Die Reine Wahrheit

Wir erleben wieder diese besinnliche Zeit des Jahres, in der der Spiegel sich wochenlang selbst geißelt. Den Anlass diesmal lieferten nicht Externa wie der Markt, die Werbeindustrie oder die Leserschaft, sondern ein Redakteur, indem er schöne Reportagen erfand, damit sie naja: so schön sind, wie es die Realität einfach zu selten liefert. Interessanterweise sagten gleich mehrere Kollegen aus Fachredaktionen dazu, dass das ihnen so nicht passieren kann, weil eben Fachthemen. Aber ist das wirklich so?

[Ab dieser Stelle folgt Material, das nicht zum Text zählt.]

Lemma last_line_of_some buffer :
  buffer <> [] -> last_line buffer = [join (u " ") buffer].
Proof. destruct buffer; [contradiction | reflexivity]. Qed.

(** The loop of [buffered_lines] only regroups: the lines made so far and
    the line still in the buffer, joined by spaces, are the sentences
    joined by spaces. *)
Lemma buffer_loop_regroups limit sentences :
  forall buffer lines,
    join (u " ")
      (fst (buffer_loop limit sentences buffer lines)
       ++ last_line (snd (buffer_loop limit sentences buffer lines)))
    = join (u " ") (lines ++ last_line (buffer ++ sentences)).
Proof.
  induction sentences as [|s later IH]; intros buffer lines.
  - simpl. now rewrite app_nil_r.
  - assert (Hb : buffer ++ [s] <> []) by now destruct buffer.
    assert (E : buffer ++ s :: later = (buffer ++ [s]) ++ later)
      by now rewrite <- app_assoc.
    cbn [buffer_loop].
    destruct (limit <? List.length (join (u " ") (buffer ++ [s])))%nat.
    + rewrite IH, E. simpl app at 2.
      destruct later as [|t later].
      * rewrite !app_nil_r. now rewrite (last_line_of_some _ Hb).
      * rewrite !last_line_of_some by (try discriminate; now destruct buffer).
        rewrite (join_app _ (buffer ++ [s]) (t :: later) Hb) by discriminate.
        rewrite <- app_assoc. apply join_merge.
    + now rewrite IH, E.
Qed.
Lemma fill_inv (o : options) (now : Z) (n : nat) (numbers : list item)
    (w : nat) (queue : list item) :
  ∀ st, workQueue st = queue → inv o n numbers st → pc_of st w ≠ Finished →
    inv o n numbers (fill o now w queue st) ∧
    ∀ w', pc_of (fill o now w queue st) w' = pc_of st w'.
Proof.
  induction queue as [|x rest IH]; intros st Hq Hinv Hpc; [done |].
  cbn [fill].
  destruct (length (tasks_of st w) <? concurrentPerSession o)%nat; [| done].
  destruct (truthy x) eqn:Hx.
  - pose proof (start_inv o now n numbers w (session_of
                  (set_processing ({[x]} ∪ processing (set_workQueue rest st))
                     (set_workQueue rest st)) w) x rest
                  ({[x]} ∪ processing (set_workQueue rest st)) st
                  Hinv Hq Hx Hpc) as Hstart.
    cbv zeta in Hstart.
    destruct (processNumber o now _ x _) as [p st3].
    cbn [fst snd] in Hstart. destruct Hstart as (Hinv' & Hq' & Hpc').
    destruct (IH _ Hq' Hinv') as [Hfin Hsame]; [by rewrite Hpc' |].
    split; [exact Hfin |]. intros w'. by rewrite Hsame, Hpc'.
  - destruct (IH (set_workQueue rest st) eq_refl
                (skip_inv o n numbers x rest st Hinv Hq Hx) Hpc)
      as [Hfin Hsame].
    split; [exact Hfin |]. intros w'. by rewrite Hsame.
Qed.
Lemma leave_loop_inv (o : options) (n : nat) (numbers : list item) (w : nat)
    (st : state) :
  inv o n numbers st → workQueue st = [] → inv o n numbers (leave_loop w st).
Proof.
  intros Hinv Hq. unfold leave_loop.
  destruct (tasks_of st w) eqn:E; apply set_pc_inv; try done.
  intros _. rewrite E. constructor.
Qed.

Lemma pc_of_leave_loop (st : state) (w w' : nat) :
  w' ≠ w → pc_of (leave_loop w st) w' = pc_of st w'.
Proof.
  intros Hne. unfold leave_loop.
  destruct (tasks_of st w); by rewrite pc_of_set_pc, decide_False.
Qed.

Lemma iterate_inv (o : options) (now : Z) (n : nat) (numbers : list item)
    (w : nat) (st : state) :
  inv o n numbers st → pc_of st w ≠ Finished →
  inv o n numbers (iterate o now w st) ∧
  ∀ w', w' ≠ w → pc_of (iterate o now w st) w' = pc_of st w'.
Proof.
  intros Hinv Hpc. unfold iterate.
  destruct (negb (queue_empty st) || negb (none_processing st)) eqn:Hcond.
  - destruct (fill_inv o now n numbers w (workQueue st) st eq_refl Hinv Hpc)
      as [Hfill Hsame].
    cbv zeta. set (st1 := fill o now w (workQueue st) st) in *.
    assert (Hgo : ∀ p, p ≠ Finished → p ≠ AwaitAll →
              inv o n numbers (set_pc w p st1) ∧
              ∀ w', w' ≠ w → pc_of (set_pc w p st1) w' = pc_of st w').
    { intros p Hp1 Hp2. split.
      - apply set_pc_inv; [done | done | by intros [?|?]].
      - intros w' Hne. rewrite pc_of_set_pc, decide_False by done.
        apply Hsame. }
    destruct (tasks_of st1 w); [| by apply Hgo].
    destruct (queue_empty st1 && negb (none_processing st1));
      [by apply Hgo |].
    destruct (negb (queue_empty st1)); by apply Hgo.
  - apply orb_false_elim in Hcond as [Hq _].
    apply negb_false_iff, bool_decide_eq_true in Hq.
    split; [by apply leave_loop_inv |].
    intros w' Hne. by apply pc_of_leave_loop.
Qed.

Lemma loop_head_inv (o : options) (now : Z) (n : nat) (numbers : list item)
    (w : nat) (st : state) :
  inv o n numbers st → pc_of st w ≠ Finished →
  inv o n numbers (loop_head o now w st) ∧
  ∀ w', w' ≠ w → pc_of (loop_head o now w st) w' = pc_of st w'.
Proof.
  intros Hinv Hpc. unfold loop_head. cbv zeta.
  destruct (iterate_inv o now n numbers w st Hinv Hpc) as [H1 Hsame1].
  destruct (pc_of (iterate o now w st) w) eqn:E; try done.
  destruct (iterate_inv o now n numbers w (iterate o now w st) H1)
    as [H2 Hsame2]; [by rewrite E |].
  split; [exact H2 |]. intros w' Hne. by rewrite Hsame2, Hsame1.
Qed.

Auf den ersten Blick liegt die Sache eindeutig auf der Hand: Die Reportage, wie sie diese komischen Preisgremien wollen, hat sich von einer Beschreibung der Realität wegentwickelt zu einer ganz eigenen belletristischen Kunstform, die sich brutal ernst nimmt und voller bedeutungsschwangerer Details verdächtig glatte Geschichten erzählt. Ich habe diese Textform schon immer gehasst. In meiner Ausbildung mussten wir so etwas schreiben. Ich flüchtete mich in die Satire. Womit ich nicht rechnete: Der Dozent nahm das Papier schlichtweg ernst, obwohl der Inhalt in jugendlichem Übermut mit Geschlechtsteilen nur so um sich schlug. Satire versagt. Der Inhalt war außerdem in Teilen erfunden, damit ich eine Pointe präsentieren konnte. Zu dieser Zeit ahnte ich das erste Mal, wie meine Arbeit in einem postsatirischen Universum aussehen würde und dass die Reportage als Textform an sich Probleme hat, die weit über „mog i ned“ hinausgehen.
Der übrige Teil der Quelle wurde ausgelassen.